Many precautions have been taken to protect your information. We have procedures in place to limit who can connect you/your name to your answers. We will remove your name and any other information that could directly identify you from your survey responses. We will replace this information with a code number. We will create a master list linking your code number to your name. We will keep this list separate from your survey responses in a secure location. Only a few research staff from RTI International who are working on this study will know your name and your code number. If findings from this study are presented at scientific meetings or published, your name will not be used

This study has a Certificate of Confidentiality from the CDC. Unless you say it is okay, researchers cannot release information that may identify you for a legal action, a lawsuit, or as evidence. This protection applies to requests from federal, state, or local civil, criminal, administrative, legislative, or other proceedings. As an example, the Certificate would protect your information from a court subpoena.

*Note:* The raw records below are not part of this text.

Lemma runs_around
  (before after : list string) (cmd : list string) (t : Z) (last : string) :
  runs (map EPrint before ++ ERun cmd t :: map EPrint after ++ [EPrint last])%list
  = [cmd] /\
  runs (map EPrint before ++ [ERun cmd t])%list = [cmd].
Proof.
  rewrite !runs_app, !runs_prints. simpl.
  now rewrite runs_app, runs_prints.
Qed.

(** X1.  A command other than [addresses], [balance], [send] and
    [account] is answered with ["Unknown command: "] and the command in
    lower case, then the usage text, and [sys.exit(1)]; nothing is run. *)
Theorem unknown_command_exits (argv : list string) :
  (2 <= List.length argv)%nat ->
  ~ In (PyStr.lower (arg argv 1)) commands ->
  main argv =
  (Exit 1,
   [EPrint ("Unknown command: " ++ PyStr.lower (arg argv 1));
    EPrint usage_text]).
Proof.
  intros Hl Hc. unfold main.
  destruct (List.length argv <? 2)%nat eqn:E2;
    [apply Nat.ltb_lt in E2; lia|].
  rewrite bind_ret_l.
  repeat match goal with
         | |- context [String.eqb (PyStr.lower (arg argv 1)) ?s] =>
             let E := fresh "E" in
             destruct (String.eqb (PyStr.lower (arg argv 1)) s) eqn:E;
             [ apply String.eqb_eq in E; exfalso; apply Hc; rewrite E;
               simpl; tauto | ]
         end.
  reflexivity.
Qed.

(** X2.  The command word is read without regard to case. *)
Theorem main_command_ignores_case (prog command : string) (rest : list string) :
  main (prog :: command :: rest) = main (prog :: PyStr.lower command :: rest).
Proof.
  unfold main, arg. simpl nth. simpl List.length.
  rewrite lower_idem. reflexivity.
Qed.

(** X3.  Whatever the arguments and whatever the tool does, one run of the
    script calls [subprocess.run] at most once. *)
Theorem main_runs_at_most_once (argv : list string) :
  (List.length (runs (snd (main argv))) <= 1)%nat.
Proof.
  destruct (main_shape argv)
    as [(b & x & E & _)|[(l1 & l2 & E)|[(e & E & _)
       |(b & m & a & af & pre & _ & E)]]]; rewrite E.
  - simpl. rewrite runs_app, runs_prints. simpl. lia.
  - simpl. lia.
  - simpl. lia.
  - destruct (subprocess_run _ 120) as [rc out err|e]; simpl snd.
    + rewrite (proj1 (runs_around b af _ 120 _)). simpl. lia.
    + rewrite (proj2 (runs_around b af _ 120 EmptyString)). simpl. lia.
Qed.

(** X4.  When the script ends through [sys.exit], the status is 1, the tool
    was not run, and the last thing printed is the usage text or one of the
    two usage lines. *)
Theorem main_exit_is_usage_error (argv : list string) (code : Z) :
  fst (main argv) = Exit code ->
  code = 1 /\
  runs (snd (main argv)) = [] /\
  exists before text,
    snd (main argv) = (before ++ [EPrint text])%list /\
    (text = usage_text \/ In text usage_lines).
Proof.
  intros H.
  destruct (main_shape argv)
    as [(b & x & E & Hx)|[(l1 & l2 & E)|[(e & E & _)
       |(b & m & a & af & pre & _ & E)]]]; rewrite E in *.
  - simpl in H. injection H as <-. split; [reflexivity|]. split.
    + simpl. now rewrite runs_app, runs_prints.
    + exists (map EPrint b), x. auto.
  - discriminate H.
  - discriminate H.
  - destruct (subprocess_run _ 120); discriminate H.
Qed.

(** X5.  Every command line the script hands to [subprocess.run] has the
    same eight elements: [dfx canister call --network ic], the canister
    identifier, one of the fourteen methods the script names, and one
    argument tuple.  What the user typed can only reach the last element. *)
Theorem main_command_lines (argv cmd : list string) :
  In cmd (runs (snd (main argv))) ->
  exists method args,
    In method tool_methods /\
    cmd = ["dfx"; "canister"; "call"; "--network"; "ic";
           "urs2a-ziaaa-aaaad-aembq-cai"; method; args].
Proof.
  intros H.
  destruct (main_shape argv)
    as [(b & x & E & _)|[(l1 & l2 & E)|[(e & E & _)
       |(b & m & a & af & pre & Hm & E)]]]; rewrite E in H.
  - simpl in H. rewrite runs_app, runs_prints in H. contradiction H.
  - contradiction H.
  - contradiction H.
  - exists m, a. split; [exact Hm|].
    destruct (subprocess_run _ 120) as [rc out err|e]; simpl snd in H.
    + rewrite (proj1 (runs_around b af _ 120 _)) in H.
      destruct H as [<-|[]]. reflexivity.
    + rewrite (proj2 (runs_around b af _ 120 EmptyString)) in H.
      destruct H as [<-|[]]. reflexivity.
Qed.
(** [X13] On the Windows-style build, for system times whose halves are
    32-bit values: when idle, kernel and user time did not decrease between
    two calls, the idle time grew by no more than the kernel time (which
    contains it), the later kernel and user times sum to less than
    [2 ^ 64], and twenty-five times the growth of that sum stays below
    [2 ^ 53], the usage derived from the two samples lies between 0 and
    100. *)
Theorem windows_usage_of_successive_samples h1 h2 i1 k1 u1 i2 k2 u2 :
  Windows.GetSystemTimes h1 = Some (i1, k1, u1) ->
  Windows.GetSystemTimes h2 = Some (i2, k2, u2) ->
  WinApiSpec.dwords i1 -> WinApiSpec.dwords k1 -> WinApiSpec.dwords u1 ->
  WinApiSpec.dwords i2 -> WinApiSpec.dwords k2 -> WinApiSpec.dwords u2 ->
  Windows.file_time_to_uint64 i1 <= Windows.file_time_to_uint64 i2 ->
  Windows.file_time_to_uint64 k1 <= Windows.file_time_to_uint64 k2 ->
  Windows.file_time_to_uint64 u1 <= Windows.file_time_to_uint64 u2 ->
  Windows.file_time_to_uint64 i2 - Windows.file_time_to_uint64 i1
    <= Windows.file_time_to_uint64 k2 - Windows.file_time_to_uint64 k1 ->
  Windows.file_time_to_uint64 k2 + Windows.file_time_to_uint64 u2 < 2 ^ 64 ->
  25 * (Windows.file_time_to_uint64 k2 + Windows.file_time_to_uint64 u2
        - (Windows.file_time_to_uint64 k1 + Windows.file_time_to_uint64 u1))
    < 2 ^ 53 ->
  exists s1 s2,
    Windows.sample_cpu h1 = Some s1 /\ Windows.sample_cpu h2 = Some s2 /\
    Double.leb Double.zero (compute_cpu_usage s1 s2) = true /\
    Double.leb (compute_cpu_usage s1 s2) Double.hundred = true /\
    (0 <= DoubleSpec.SF2R (compute_cpu_usage s1 s2) <= 100)%R.
Proof.
  intros E1 E2 Di1 Dk1 Du1 Di2 Dk2 Du2.
  unfold Windows.sample_cpu. rewrite E1, E2.
  pose proof (WinApiProps.file_time_range _ Di1).
  pose proof (WinApiProps.file_time_range _ Dk1).
  pose proof (WinApiProps.file_time_range _ Du1).
  pose proof (WinApiProps.file_time_range _ Di2).
  pose proof (WinApiProps.file_time_range _ Dk2).
  pose proof (WinApiProps.file_time_range _ Du2).
  revert H H0 H1 H2 H3 H4.
  generalize (Windows.file_time_to_uint64 i1) (Windows.file_time_to_uint64 k1)
             (Windows.file_time_to_uint64 u1) (Windows.file_time_to_uint64 i2)
             (Windows.file_time_to_uint64 k2) (Windows.file_time_to_uint64 u2).
  intros a1 b1 c1 a2 b2 c2 R1 R2 R3 R4 R5 R6 LI LK LU ID B S.
  assert (W : forall x, 0 <= x < 2 ^ 64 -> U64.wrap x = x)
    by (intros x Hx; apply U64Props.wrap_small; exact Hx).
  eexists _, _. split; [reflexivity|]. split; [reflexivity|].
  unfold compute_cpu_usage. cbn [idle_ticks total_ticks].
  unfold U64.add. rewrite !(W (b1 + c1)), !(W (b2 + c2)) by lia.
  unfold U64.sub.
  rewrite !(W (b2 + c2 - (b1 + c1))), !(W (a2 - a1)) by lia.
  destruct (Z.eqb_spec (b2 + c2 - (b1 + c1)) 0) as [Z0|NZ].
  { repeat split; try reflexivity; simpl; lra. }
  rewrite !(W (b2 + c2 - (b1 + c1) - (a2 - a1))) by lia.
  apply UsageProps.quotient_range; lia.
Qed.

There are some important things that you need to know. The Certificate DOES NOT protect your information if a federal, state, or local law says it must be reported. For example, some laws require reporting of abuse, communicable diseases, and threats of harm to yourself or others. The Certificate CANNOT BE USED to stop a federal or state government agency from checking records or evaluating programs. The Certificate DOES NOT stop reporting required by the U.S. Food and Drug Administration (FDA). The Certificate also DOES NOT stop your information from being used for other research if allowed by federal regulations.

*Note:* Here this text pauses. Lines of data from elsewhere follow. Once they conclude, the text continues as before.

(** The comparison of the model is the comparison the interpreter makes,
    for a setting of at most [2 ^ 33] seconds and whatever the two
    instants. *)
Lemma float_comparison_is_exact now since sec :
  exact_seconds sec ->
  elapsed_as_computed now since sec = elapsed_at_least now since sec.
Proof. intros Hsec. apply total_seconds_ge. exact Hsec. Qed.


(** X22.  For settings of at most [2 ^ 33] seconds, the three timers of
    the engine are the tests the interpreter makes:
    [(now - since).total_seconds() >= setting], where [total_seconds()] is
    the float nearest to the microseconds divided by [10 ** 6], holds
    exactly when at least [setting] seconds, to the microsecond, lie
    between the two instants. *)
Theorem timers_are_as_computed cfg s now :
  exact_seconds (Config.CAPTURE_INTERVAL_SEC cfg) ->
  exact_seconds (Config.ABSENCE_GRACE_PERIOD_SEC cfg) ->
  exact_seconds (Config.VISIT_COOLDOWN_SEC cfg) ->
  _should_capture cfg s now
  = match last_capture_time s with
    | None => true
    | Some since =>
        elapsed_as_computed now since (Config.CAPTURE_INTERVAL_SEC cfg)
    end
  /\ _absence_timeout_elapsed cfg s now
     = match absence_start_time s with
       | None => false
       | Some since =>
           elapsed_as_computed now since (Config.ABSENCE_GRACE_PERIOD_SEC cfg)
       end
  /\ _cooldown_elapsed cfg s now
     = match cooldown_start_time s with
       | None => true
       | Some since =>
           elapsed_as_computed now since (Config.VISIT_COOLDOWN_SEC cfg)
       end.
Proof.
  intros Hcap Habs Hcool.
  unfold _should_capture, _absence_timeout_elapsed, _cooldown_elapsed.
  repeat split.
  - destruct (last_capture_time s); [|done].
    symmetry. by apply float_comparison_is_exact.
  - destruct (absence_start_time s); [|done].
    symmetry. by apply float_comparison_is_exact.
  - destruct (cooldown_start_time s); [|done].
    symmetry. by apply float_comparison_is_exact.
Qed.

Lemma timers_are_as_computed_witness :
  _should_capture Scenario.cfg (self Scenario.complete_memory) (Scenario.sec 31)
  = match last_capture_time (self Scenario.complete_memory) with
    | None => true
    | Some since =>
        elapsed_as_computed (Scenario.sec 31) since
          (Config.CAPTURE_INTERVAL_SEC Scenario.cfg)
    end
  /\ _absence_timeout_elapsed Scenario.cfg (self Scenario.complete_memory)
       (Scenario.sec 31)
     = match absence_start_time (self Scenario.complete_memory) with
       | None => false
       | Some since =>
           elapsed_as_computed (Scenario.sec 31) since
             (Config.ABSENCE_GRACE_PERIOD_SEC Scenario.cfg)
       end
  /\ _cooldown_elapsed Scenario.cfg (self Scenario.complete_memory)
       (Scenario.sec 31)
     = match cooldown_start_time (self Scenario.complete_memory) with
       | None => true
       | Some since =>
           elapsed_as_computed (Scenario.sec 31) since
             (Config.VISIT_COOLDOWN_SEC Scenario.cfg)
       end.
Proof.
  apply (timers_are_as_computed Scenario.cfg (self Scenario.complete_memory)
           (Scenario.sec 31));
    split; vm_compute; discriminate.
Defined.

(** The cooldown that scenario A starts at [t = 16] has elapsed, as the
    interpreter computes it, at [t = 31] and not a microsecond before. *)
Lemma cooldown_of_scenario_A_as_computed :
  elapsed_as_computed (Scenario.sec 31) (Scenario.sec 16) 15 = true
  /\ elapsed_as_computed (Scenario.sec 31 - 1) (Scenario.sec 16) 15 = false.
Proof. split; vm_compute; reflexivity. Qed.

(** Beyond the bound the two part: one microsecond short of
    [2 * 10 ** 10] seconds, the float [total_seconds()] returns is
    [2e10]. *)
Lemma float_comparison_beyond_the_bound :
  elapsed_as_computed (20000000000 * 1000000 - 1) 0 20000000000 = true
  /\ elapsed_at_least (20000000000 * 1000000 - 1) 0 20000000000 = false.
Proof. split; vm_compute; reflexivity. Qed.
End TotalSeconds.

(** ** The analysis worker: choosing the capture *)

Section BestCapture.
Import SpeciesAnalyzer Invariant.

Lemma py_max_nonneg a b :
  Float.ltb a Float.zero = false -> Float.ltb (py_max a b) Float.zero = false.
Proof.
  intros Ha. unfold py_max. destruct (Float.ltb a b) eqn:E; [|done].
  destruct (Float.ltb b Float.zero) eqn:Hb; [|done].
  by rewrite (float_ltb_trans a b Float.zero) in Ha.
Qed.

(** The inner loop from any pair: the area grows by the areas of the
    boxes, and the confidence ends at one that none of the confidences
    seen exceeds, either the one it started from or one of those seen. *)
Lemma measure_fold ds :
  forall area m,
    let res := fold_left measure_step ds (area, m) in
    fst res = (area + foldr Z.add 0 (map box_area ds))%Z
    /\ (snd res = m \/ Float.ltb m (snd res) = true)
    /\ (snd res = m
        \/ exists d, d ∈ filter (fun d => length (Detection.bbox d) = 4%nat) ds
                     /\ confidence_of d = snd res)
    /\ (forall d, d ∈ filter (fun d => length (Detection.bbox d) = 4%nat) ds ->
                  Float.ltb (snd res) (confidence_of d) = false).
Proof.
  induction ds as [|d ds IH]; intros area m; simpl.
  { split; [lia|]. split; [by left|]. split; [by left|].
    intros d Hd. rewrite filter_nil in Hd. by apply elem_of_nil in Hd. }
  assert (Hskip : length (Detection.bbox d) <> 4%nat ->
                  measure_step (area, m) d = (area, m) /\ box_area d = 0%Z).
  { unfold measure_step, box_area.
    destruct (Detection.bbox d) as [|x1 [|y1 [|x2 [|y2 [|? ?]]]]]; simpl;
      by intros. }
  destruct (decide (length (Detection.bbox d) = 4%nat)) as [Hlen | Hlen].
  - rewrite filter_cons_True by done.
    assert (Hstep : measure_step (area, m) d
                    = ((area + box_area d)%Z, py_max m (confidence_of d))).
    { unfold measure_step, box_area, confidence_of.
      by destruct (Detection.bbox d) as [|x1 [|y1 [|x2 [|y2 [|? ?]]]]]. }
    rewrite Hstep.
    destruct (IH (area + box_area d)%Z (py_max m (confidence_of d)))
      as (Ha & Hup & Hfrom & Hall).
    cbv zeta in *. split; [lia|].
    unfold py_max in *.
    destruct (Float.ltb m (confidence_of d)) eqn:E.
    + split.
      { right. destruct Hup as [-> | Hup]; [done|].
        by eapply float_ltb_trans. }
      split.
      { right. destruct Hfrom as [Heq | (d' & Hd' & Heq)].
        - exists d. split; [by left | done].
        - exists d'. split; [by right | done]. }
      intros d' [-> | Hd']%elem_of_cons; [|by apply Hall].
      destruct Hup as [-> | Hup]; [apply float_ltb_irrefl|].
      by apply float_ltb_asym.
    + split; [done|]. split.
      { destruct Hfrom as [Heq | (d' & Hd' & Heq)]; [by left|].
        right. exists d'. split; [by right | done]. }
      intros d' [-> | Hd']%elem_of_cons; [|by apply Hall].
      destruct Hup as [-> | Hup]; [done|].
      match goal with |- ?x = false => destruct x eqn:E' end; [|done].
      by rewrite (float_ltb_trans m _ (confidence_of d) Hup E') in E.
  - rewrite filter_cons_False by done.
    destruct (Hskip Hlen) as [-> ->].
    destruct (IH area m) as (Ha & Hrest). cbv zeta in *.
    split; [lia | done].
Qed.

(** The score is the total area times a greatest confidence. *)
Lemma score_is_area_times_confidence c :
  exists m, greatest_confidence c m
            /\ score c = Float.mul (Float.of_int (total_area c)) m.
Proof.
  destruct (measure_fold (Capture.detections c) 0%Z Float.zero)
    as (Ha & Hup & Hfrom & Hall). cbv zeta in *.
  exists (snd (measure c)). split.
  - split; [exact Hfrom|]. split; [|exact Hall].
    unfold measure. destruct Hup as [-> | Hup]; [done|].
    by apply float_ltb_asym.
  - unfold score, total_area, measure. by rewrite Ha.
Qed.

Lemma measure_nonneg c :
  boxes_ordered c ->
  (0 <= fst (measure c))%Z /\ Float.ltb (snd (measure c)) Float.zero = false.
Proof.
  unfold boxes_ordered, measure. intros Hall.
  assert (H : forall acc,
            (0 <= fst acc)%Z -> Float.ltb (snd acc) Float.zero = false ->
            (0 <= fst (fold_left measure_step (Capture.detections c) acc))%Z
            /\ Float.ltb (snd (fold_left measure_step (Capture.detections c) acc))
                 Float.zero = false).
  { induction Hall as [|d ds Hd _ IH]; intros acc Ha Hc; simpl; [done|].
    apply IH.
    - unfold box_ordered, measure_step in *.
      destruct (Detection.bbox d) as [|x1 [|y1 [|x2 [|y2 [|? ?]]]]]; simpl;
        auto. nia.
    - unfold measure_step.
      destruct (Detection.bbox d) as [|x1 [|y1 [|x2 [|y2 [|? ?]]]]]; simpl;
        auto. by apply py_max_nonneg. }
  by apply H.
Qed.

Researchers may release your information when you say it is okay. For example, you may give them permission to release information to insurers, your doctors, or any other person not connected with the research. The Certificate of Confidentiality does not stop you from releasing your own information. It also does not stop you from getting copies of your own information. .

Sometimes there are opportunities for researchers to use data from previous studies or to share data with each other if they are conducting similar research. For these reasons, we may use or share your research data for future research. We will not ask for your additional informed consent for those studies. Prior to using or releasing this data for future research, we will remove any personal information that could identify you or replace it with a code to ensure that, by current scientific standards and known methods, no one should be able to identify you from the information we share. RTI International plans to destroy all of the study’s records that contain the link between your identifying information and your research data before the study’s end. We will do so unless legal or scientific reasons require us to keep the link beyond the study’s end.

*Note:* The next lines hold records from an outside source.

(** * omicron-process: segment engine, workflow compiler and execution driver

    A shallow embedding of [omicron/cli/process.py] (function [main]) and
    the properties of its run-segment selection, DAG construction and
    submission loop.

    Conventions.  GPS times and durations are Python integers, modelled
    as [Z].  A [Segment] is a pair of integers kept in order by its
    constructor, a [SegmentList] a Python list of segments.  Calls that
    leave the process (condor, datafind, the segment database, the clock)
    are read from an environment record, and so is what the run
    directories hold when [main] cleans them, so that [main] is a
    function of the command line, the configuration and the answers of
    its collaborators. *)

From Stdlib Require Import ZArith List Bool String Ascii Lia Arith.
Import ListNotations.

Local Open Scope Z_scope.

(* ================================================================== *)
(** ** Segments (ligo.segments / gwpy.segments, as used by [main])     *)
(* ================================================================== *)

Module Seg.

Definition segment := (Z * Z)%type.
Definition segmentlist := list segment.

(** [Segment(a, b)]: the constructor stores its bounds in order. *)
Definition Segment (a b : Z) : segment :=
  if a <=? b then (a, b) else (b, a).

(** [abs(seg)] *)
Definition abs (s : segment) : Z := snd s - fst s.

(** [abs(seglist)] *)
Definition abs_list (l : segmentlist) : Z :=
  fold_right (fun s acc => abs s + acc) 0 l.

(** [seg & other] for two segments; [None] when they do not overlap. *)
Definition inter (a b : segment) : option segment :=
  let lo := Z.max (fst a) (fst b) in
  let hi := Z.min (snd a) (snd b) in
  if lo <? hi then Some (lo, hi) else None.

Definition opt_cons {A} (o : option A) (l : list A) : list A :=
  match o with Some x => x :: l | None => l end.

The Institutional Review Board (IRB) at RTI International has reviewed this research. An IRB is a group of people who are responsible for protecting the rights of research participants. The IRB may review study records to make sure that proper procedures were followed. A representative of the IRB may contact you about your experience with this research. This representative will be given your name, but not your confidential study data. You may refuse to answer any questions this person may ask.


Shape9

Benefits



Shape10

Your Benefits

There are no direct benefits to participants. You may feel satisfaction from being part of project that will help determine how best to deliver HIV prevention services to people who are vulnerable to HIV across the United States.

Shape11

Benefits for Other People



The results of this study could help improve delivery of HIV prevention services, which could increase use of PrEP among people who are vulnerable to HIV across the United States. Increasing PrEP use could reduce the overall number of new HIV infections and reduce racial and ethnic disparities in HIV.

Shape12

Payment for Participation


There is no payment for completing the screening form. However, if you are invited to take the online survey, you will be sent a $20 Visa gift card after completing the survey.

Shape13

Your Rights


Your decision to take part in this study is completely voluntary. You can refuse any part of the study. You can stop participating at any time. You can refuse to answer any question. If you decide not to participate, or you withdraw later, you will not lose any benefits or rights you would normally have if you choose not to volunteer. No one will behave any differently toward you or be upset if you choose not to join the study. The $20 gift card may be withheld if it is determined that you do not meet the eligibility criteria, you do not complete the survey, or there is evidence of fraud.

Shape14

Your Questions


If you have any questions about the study, you may contact Dr. Sarah Roberts by calling her at (510) 665-8255 or emailing her at [email protected]. If you have any questions about your rights as a study participant, you may call RTI’s Office of Research Protection at 1-866-214-2043.


Shape15

Project Assurance of Consent


I understand what the study involves, and my questions so far have been answered. I am 18 years of age or older and I voluntarily choose to take part in this study. I understand that I may choose not to participate or to withdraw from this study at any time without consequences. I understand that I may print a copy of the informed consent for my records.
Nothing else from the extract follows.